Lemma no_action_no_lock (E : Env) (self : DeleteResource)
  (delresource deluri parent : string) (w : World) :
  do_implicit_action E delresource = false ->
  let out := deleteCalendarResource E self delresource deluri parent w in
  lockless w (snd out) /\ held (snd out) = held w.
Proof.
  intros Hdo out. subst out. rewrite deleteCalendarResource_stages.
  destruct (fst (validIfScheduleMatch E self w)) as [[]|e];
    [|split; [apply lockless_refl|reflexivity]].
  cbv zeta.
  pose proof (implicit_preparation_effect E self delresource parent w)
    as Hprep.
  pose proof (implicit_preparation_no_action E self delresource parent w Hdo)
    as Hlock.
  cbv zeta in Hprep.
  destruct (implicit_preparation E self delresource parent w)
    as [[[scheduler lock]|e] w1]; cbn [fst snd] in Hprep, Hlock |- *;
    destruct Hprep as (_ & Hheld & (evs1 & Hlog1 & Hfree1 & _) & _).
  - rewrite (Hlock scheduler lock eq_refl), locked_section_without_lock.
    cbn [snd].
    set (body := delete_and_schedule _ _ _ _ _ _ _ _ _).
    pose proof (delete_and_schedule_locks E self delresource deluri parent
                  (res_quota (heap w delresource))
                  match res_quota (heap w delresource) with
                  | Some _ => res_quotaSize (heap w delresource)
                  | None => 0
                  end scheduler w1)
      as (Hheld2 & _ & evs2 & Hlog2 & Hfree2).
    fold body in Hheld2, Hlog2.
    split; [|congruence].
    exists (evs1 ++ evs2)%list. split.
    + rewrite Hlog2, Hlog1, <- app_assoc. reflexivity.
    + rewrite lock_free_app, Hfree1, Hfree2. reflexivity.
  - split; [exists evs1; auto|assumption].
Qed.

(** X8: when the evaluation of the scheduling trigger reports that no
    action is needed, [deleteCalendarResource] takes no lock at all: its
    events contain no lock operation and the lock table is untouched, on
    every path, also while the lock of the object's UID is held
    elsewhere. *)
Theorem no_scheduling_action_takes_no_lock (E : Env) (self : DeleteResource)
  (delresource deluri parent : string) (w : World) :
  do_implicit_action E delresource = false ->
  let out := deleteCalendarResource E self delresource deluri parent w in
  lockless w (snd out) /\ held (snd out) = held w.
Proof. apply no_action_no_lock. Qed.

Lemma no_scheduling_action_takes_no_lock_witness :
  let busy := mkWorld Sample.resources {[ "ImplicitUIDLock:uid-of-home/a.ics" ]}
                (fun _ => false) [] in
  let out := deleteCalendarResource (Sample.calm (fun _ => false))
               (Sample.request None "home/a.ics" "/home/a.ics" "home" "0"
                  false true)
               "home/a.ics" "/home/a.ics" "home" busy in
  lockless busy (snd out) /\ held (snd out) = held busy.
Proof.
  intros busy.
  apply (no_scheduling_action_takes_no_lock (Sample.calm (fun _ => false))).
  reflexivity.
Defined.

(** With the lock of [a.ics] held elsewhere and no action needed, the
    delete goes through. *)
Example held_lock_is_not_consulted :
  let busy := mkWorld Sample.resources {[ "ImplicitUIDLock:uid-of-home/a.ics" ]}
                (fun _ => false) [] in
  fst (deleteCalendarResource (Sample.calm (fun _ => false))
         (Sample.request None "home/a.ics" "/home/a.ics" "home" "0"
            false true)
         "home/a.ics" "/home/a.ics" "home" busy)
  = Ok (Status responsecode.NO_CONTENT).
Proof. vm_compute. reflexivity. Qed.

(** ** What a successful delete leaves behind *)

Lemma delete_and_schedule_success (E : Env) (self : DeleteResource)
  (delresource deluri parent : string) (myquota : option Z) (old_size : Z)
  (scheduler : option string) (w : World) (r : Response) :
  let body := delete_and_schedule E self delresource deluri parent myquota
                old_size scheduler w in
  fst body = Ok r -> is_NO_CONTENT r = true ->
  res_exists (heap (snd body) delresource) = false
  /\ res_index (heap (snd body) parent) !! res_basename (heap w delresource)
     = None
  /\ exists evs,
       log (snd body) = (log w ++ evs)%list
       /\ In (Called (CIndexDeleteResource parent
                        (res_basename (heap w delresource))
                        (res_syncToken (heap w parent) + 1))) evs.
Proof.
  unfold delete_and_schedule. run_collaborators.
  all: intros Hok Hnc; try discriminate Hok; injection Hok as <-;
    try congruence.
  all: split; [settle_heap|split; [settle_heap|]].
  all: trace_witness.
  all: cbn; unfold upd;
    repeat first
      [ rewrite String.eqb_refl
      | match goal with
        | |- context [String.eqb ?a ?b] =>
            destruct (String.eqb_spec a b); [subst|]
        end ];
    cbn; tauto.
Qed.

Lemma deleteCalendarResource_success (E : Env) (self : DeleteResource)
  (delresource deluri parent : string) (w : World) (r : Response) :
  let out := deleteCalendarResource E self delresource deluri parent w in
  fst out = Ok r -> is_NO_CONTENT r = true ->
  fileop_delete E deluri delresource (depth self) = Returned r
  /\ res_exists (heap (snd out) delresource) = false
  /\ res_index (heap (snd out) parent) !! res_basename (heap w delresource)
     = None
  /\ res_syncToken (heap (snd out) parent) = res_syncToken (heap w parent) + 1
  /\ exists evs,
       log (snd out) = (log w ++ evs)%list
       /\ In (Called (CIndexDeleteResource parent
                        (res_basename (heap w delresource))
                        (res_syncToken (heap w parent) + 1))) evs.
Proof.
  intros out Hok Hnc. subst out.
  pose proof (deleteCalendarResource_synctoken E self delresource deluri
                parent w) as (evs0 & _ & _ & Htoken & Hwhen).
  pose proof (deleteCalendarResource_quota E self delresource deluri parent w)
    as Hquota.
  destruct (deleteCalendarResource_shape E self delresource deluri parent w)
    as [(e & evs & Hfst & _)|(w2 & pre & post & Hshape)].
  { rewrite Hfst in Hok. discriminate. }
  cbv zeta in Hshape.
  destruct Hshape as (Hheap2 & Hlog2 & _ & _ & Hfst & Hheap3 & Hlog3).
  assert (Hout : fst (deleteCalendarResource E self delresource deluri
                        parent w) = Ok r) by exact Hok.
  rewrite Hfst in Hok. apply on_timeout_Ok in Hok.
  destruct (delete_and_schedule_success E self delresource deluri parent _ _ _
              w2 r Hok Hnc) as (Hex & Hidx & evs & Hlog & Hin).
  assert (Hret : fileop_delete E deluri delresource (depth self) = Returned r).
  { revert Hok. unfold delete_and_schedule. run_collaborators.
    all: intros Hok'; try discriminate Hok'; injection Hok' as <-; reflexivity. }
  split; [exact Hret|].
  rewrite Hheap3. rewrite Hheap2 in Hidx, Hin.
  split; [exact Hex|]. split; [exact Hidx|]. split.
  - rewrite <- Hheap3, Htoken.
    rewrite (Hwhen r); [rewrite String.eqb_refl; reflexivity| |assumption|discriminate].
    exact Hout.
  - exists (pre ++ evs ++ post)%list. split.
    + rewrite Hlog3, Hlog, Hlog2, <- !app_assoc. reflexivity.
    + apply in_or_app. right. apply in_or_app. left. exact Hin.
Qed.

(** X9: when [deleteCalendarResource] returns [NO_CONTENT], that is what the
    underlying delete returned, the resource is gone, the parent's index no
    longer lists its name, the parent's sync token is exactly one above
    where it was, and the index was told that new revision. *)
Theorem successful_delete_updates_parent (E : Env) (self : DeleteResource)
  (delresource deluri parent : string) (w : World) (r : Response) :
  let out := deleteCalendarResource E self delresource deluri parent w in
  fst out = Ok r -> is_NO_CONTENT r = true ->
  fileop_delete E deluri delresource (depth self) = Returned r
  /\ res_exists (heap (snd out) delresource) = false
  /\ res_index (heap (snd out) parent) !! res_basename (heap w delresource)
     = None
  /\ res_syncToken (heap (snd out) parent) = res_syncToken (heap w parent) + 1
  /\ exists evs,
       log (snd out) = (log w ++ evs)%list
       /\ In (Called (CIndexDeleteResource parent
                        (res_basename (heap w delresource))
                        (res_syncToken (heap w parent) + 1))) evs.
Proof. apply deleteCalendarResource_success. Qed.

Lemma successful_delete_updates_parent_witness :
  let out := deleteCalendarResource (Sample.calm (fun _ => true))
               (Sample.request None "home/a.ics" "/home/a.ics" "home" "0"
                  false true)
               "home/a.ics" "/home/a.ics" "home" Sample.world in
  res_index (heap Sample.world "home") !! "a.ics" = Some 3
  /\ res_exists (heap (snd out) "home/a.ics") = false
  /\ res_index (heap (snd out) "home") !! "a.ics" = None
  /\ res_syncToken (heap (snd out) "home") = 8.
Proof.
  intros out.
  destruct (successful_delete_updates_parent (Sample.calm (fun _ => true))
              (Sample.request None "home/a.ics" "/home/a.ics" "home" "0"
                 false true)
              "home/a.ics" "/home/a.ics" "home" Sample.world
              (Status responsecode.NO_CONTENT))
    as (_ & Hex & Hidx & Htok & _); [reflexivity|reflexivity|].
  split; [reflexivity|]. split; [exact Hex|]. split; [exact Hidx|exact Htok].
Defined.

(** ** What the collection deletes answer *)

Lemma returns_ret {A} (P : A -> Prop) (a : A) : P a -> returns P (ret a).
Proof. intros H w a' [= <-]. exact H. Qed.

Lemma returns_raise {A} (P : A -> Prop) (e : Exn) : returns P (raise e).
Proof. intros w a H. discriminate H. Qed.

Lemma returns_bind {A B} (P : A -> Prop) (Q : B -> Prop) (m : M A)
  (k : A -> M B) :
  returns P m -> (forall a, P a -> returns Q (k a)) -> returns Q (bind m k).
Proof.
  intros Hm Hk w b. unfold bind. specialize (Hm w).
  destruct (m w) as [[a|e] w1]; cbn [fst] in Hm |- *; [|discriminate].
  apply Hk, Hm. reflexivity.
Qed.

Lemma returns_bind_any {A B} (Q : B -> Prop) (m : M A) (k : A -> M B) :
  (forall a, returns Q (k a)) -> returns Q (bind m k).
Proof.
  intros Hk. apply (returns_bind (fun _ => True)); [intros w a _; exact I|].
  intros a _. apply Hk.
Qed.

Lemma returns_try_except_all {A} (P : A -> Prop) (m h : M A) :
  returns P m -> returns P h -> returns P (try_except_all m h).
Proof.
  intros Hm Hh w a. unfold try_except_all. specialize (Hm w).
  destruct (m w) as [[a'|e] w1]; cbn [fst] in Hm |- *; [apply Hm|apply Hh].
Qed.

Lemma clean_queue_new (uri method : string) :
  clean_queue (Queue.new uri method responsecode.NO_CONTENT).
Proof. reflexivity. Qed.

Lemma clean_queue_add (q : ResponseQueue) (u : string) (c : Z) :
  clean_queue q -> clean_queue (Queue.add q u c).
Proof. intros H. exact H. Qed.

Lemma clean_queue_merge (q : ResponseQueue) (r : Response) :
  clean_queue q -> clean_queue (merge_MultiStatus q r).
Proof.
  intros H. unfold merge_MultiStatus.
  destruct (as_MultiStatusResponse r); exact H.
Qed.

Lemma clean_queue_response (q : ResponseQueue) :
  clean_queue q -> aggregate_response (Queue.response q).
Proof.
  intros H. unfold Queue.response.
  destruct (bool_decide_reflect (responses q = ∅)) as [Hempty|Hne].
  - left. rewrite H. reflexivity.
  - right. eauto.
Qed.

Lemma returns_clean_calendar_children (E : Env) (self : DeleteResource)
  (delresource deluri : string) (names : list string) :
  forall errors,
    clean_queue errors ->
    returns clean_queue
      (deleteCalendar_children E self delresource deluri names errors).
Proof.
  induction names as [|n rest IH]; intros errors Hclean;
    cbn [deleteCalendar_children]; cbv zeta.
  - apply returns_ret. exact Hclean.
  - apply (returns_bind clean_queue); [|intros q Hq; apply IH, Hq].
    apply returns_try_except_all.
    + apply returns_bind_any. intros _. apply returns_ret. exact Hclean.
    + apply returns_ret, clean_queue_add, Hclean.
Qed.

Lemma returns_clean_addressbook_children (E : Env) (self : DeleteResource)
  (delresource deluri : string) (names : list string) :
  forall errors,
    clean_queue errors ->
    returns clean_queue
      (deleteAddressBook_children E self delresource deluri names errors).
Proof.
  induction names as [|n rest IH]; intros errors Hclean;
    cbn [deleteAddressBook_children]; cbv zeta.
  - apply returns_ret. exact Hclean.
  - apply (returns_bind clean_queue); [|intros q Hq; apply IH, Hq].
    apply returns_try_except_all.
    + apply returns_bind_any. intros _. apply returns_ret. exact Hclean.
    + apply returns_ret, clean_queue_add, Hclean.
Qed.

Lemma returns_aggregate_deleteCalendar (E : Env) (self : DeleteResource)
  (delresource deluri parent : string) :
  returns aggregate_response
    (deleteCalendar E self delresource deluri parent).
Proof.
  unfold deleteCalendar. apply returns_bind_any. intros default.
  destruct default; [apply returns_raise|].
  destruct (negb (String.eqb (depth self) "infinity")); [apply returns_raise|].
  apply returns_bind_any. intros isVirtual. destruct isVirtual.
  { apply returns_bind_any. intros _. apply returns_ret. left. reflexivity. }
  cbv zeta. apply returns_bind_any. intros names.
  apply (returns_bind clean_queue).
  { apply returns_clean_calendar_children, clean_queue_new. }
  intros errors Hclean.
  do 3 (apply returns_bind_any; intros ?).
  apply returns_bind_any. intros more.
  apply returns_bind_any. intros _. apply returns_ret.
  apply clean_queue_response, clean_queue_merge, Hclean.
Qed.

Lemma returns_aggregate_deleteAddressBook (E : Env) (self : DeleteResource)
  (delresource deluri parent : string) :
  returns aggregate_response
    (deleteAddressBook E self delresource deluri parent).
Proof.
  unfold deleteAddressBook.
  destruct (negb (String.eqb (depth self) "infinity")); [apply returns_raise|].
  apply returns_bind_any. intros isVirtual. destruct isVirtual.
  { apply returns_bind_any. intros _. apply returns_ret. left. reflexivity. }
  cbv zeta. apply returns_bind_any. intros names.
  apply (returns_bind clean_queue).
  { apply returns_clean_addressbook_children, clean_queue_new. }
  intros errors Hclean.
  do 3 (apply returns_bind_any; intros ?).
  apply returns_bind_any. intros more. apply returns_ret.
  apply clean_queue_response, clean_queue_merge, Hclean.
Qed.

****************

**Description of the task**
Only the lines above from the one with "underlying delete returned, the" up to and including the one with "Proof. apply deleteCalendarResource_success." should be repeated, exactly as written.

**Response**
    underlying delete returned, the resource is gone, the parent's index no
    longer lists its name, the parent's sync token is exactly one above
    where it was, and the index was told that new revision. *)
Theorem successful_delete_updates_parent (E : Env) (self : DeleteResource)
  (delresource deluri parent : string) (w : World) (r : Response) :
  let out := deleteCalendarResource E self delresource deluri parent w in
  fst out = Ok r -> is_NO_CONTENT r = true ->
  fileop_delete E deluri delresource (depth self) = Returned r
  /\ res_exists (heap (snd out) delresource) = false
  /\ res_index (heap (snd out) parent) !! res_basename (heap w delresource)
     = None
  /\ res_syncToken (heap (snd out) parent) = res_syncToken (heap w parent) + 1
  /\ exists evs,
       log (snd out) = (log w ++ evs)%list
       /\ In (Called (CIndexDeleteResource parent
                        (res_basename (heap w delresource))
                        (res_syncToken (heap w parent) + 1))) evs.
Proof. apply deleteCalendarResource_success. Qed.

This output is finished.